With the invention, a risk assessment of Components on site regarding an H-induced Possible damage.

Claims (12)

1. Process for the non-destructive, quantitative detection of hydrogen in steels, characterized by the following process steps:

• a) Sonication of ultrasound in a hydrogen-free sample with a resonance frequency in continuous sound mode;
• b) frequency analysis of the received ultrasound signal;
• c) determining a characteristic value (Q) from the frequency / amplitude curve of the received ultrasound signal;
• d) repetition of steps a to c with samples with different known hydrogen contents;
• e) creating a calibration curve by repeating step d) a number of times; Plotting the change in the characteristic value against the diffusible hydrogen content;
• f) ultrasound exposure to a hydrogen-containing test specimen with a resonance frequency in continuous sound mode;
• g) frequency analysis of the received ultrasound signal;
• h) determining the characteristic value from the frequency / amplitude curve of the received ultrasonic signal;
• i) Determination of the diffusible hydrogen content of the test object using the calibration curves created under e).

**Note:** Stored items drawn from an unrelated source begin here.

(** * DVID data source: credentialed transport, merge-graph resolver and
      fragment decoder

    A shallow embedding of
    - [src/neuroglancer/datasource/dvid/api.ts]
      ([applyCredentials], [makeRequestWithCredentials],
      [fetchWithDVIDCredentials]), and
    - [src/neuroglancer/datasource/dvid/backend.ts]
      ([decodeFragmentChunk], [decodeFragmentChunkM],
      [DVIDMeshSource.downloadMergeFragment],
      [DVIDMeshSource.downloadFragment]).

    Promises that are awaited one after the other are modelled by a state
    and exception monad over an abstract network; JavaScript objects used
    as maps are [gmap]s; array buffers are lists of bytes. *)

From Stdlib Require Import ZArith String List Lia.
From Stdlib.Strings Require Import Byte.
From stdpp Require Import base option list gmap strings pretty.

Open Scope string_scope.
Open Scope Z_scope.

(* ================================================================== *)
(** * Values thrown by the code and by its collaborators *)

(** What a rejected promise or a [throw] can carry.  [HttpError] is the
    error of [neuroglancer/util/http_request] with its [status] field;
    [CANCELED] is the rejection produced when the cancellation token
    fires; the others are the built-in JavaScript errors the code can
    raise. *)
Inductive exn : Type :=
  | HttpError (status : Z)
  | CANCELED
  | TypeError (msg : string)
  | RangeError (msg : string)
  | Error (msg : string).

#[global] Instance exn_eq_dec : EqDecision exn.
Proof. solve_decision. Defined.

2. The method according to claim 1, characterized records that the measurement in Pass-through arrangement with two Ultrasonic probes is performed. 3. The method according to claim 1, characterized records that the measurement in sonication arrangement with two ultrasonic probes or a transmitter / receiver combination probe is carried out. 4. Procedure according to one of the preceding Claims, characterized in that the Coupling the ultrasonic probes or the Ultrasonic combination probe over the  Diving technology takes place. 5. Procedure according to one of the preceding Claims, characterized in that the Coupling the ultrasonic probes or the Ultrasonic combination probe over a Water jet coupling takes place. 6. The method according to one or more of the preceding claims, characterized in that from the determined characteristic values of the hydrogen-containing samples (Q with) the attenuation of the characteristic value of a hydrogen-free sample (Q without) caused by the hydrogen content according to the formula:
is determined ( Fig. 3). 7. Method according to one or more of the  preceding claims, characterized in that the characteristic value from the amount of Frequency / amplitude curve of the received Ultrasound is determined. 8. Method according to one or more of the preceding claims, characterized in that the characteristic value from the area of the frequency Amplitude curve of the received ultrasound is determined. 9. Method according to one or more of the preceding claims, characterized in that resonance frequencies in the range from 700 kHz to 2 MHz are examined. 10. Method according to one or more of the preceding claims, characterized in that during ultrasound irradiation anodic polarization of the specimen takes place, through which a measurement influence by effusing hydrogen is avoided.   11. An apparatus for performing the method according to one or more of claims 1 to 10, characterized by an ultrasonic transducer / specimen device ( 2 ) fed by a function generator ( 1 ), a spectrum analyzer ( 3 ) and a registration device ( 4 ) ( Fig. 1). 12. An apparatus for performing the method according to one or more of claims 1 to 11, characterized in that an electronic evaluation device ( 5 ) is provided for evaluating the frequency / amplitude curve ( Fig. 1).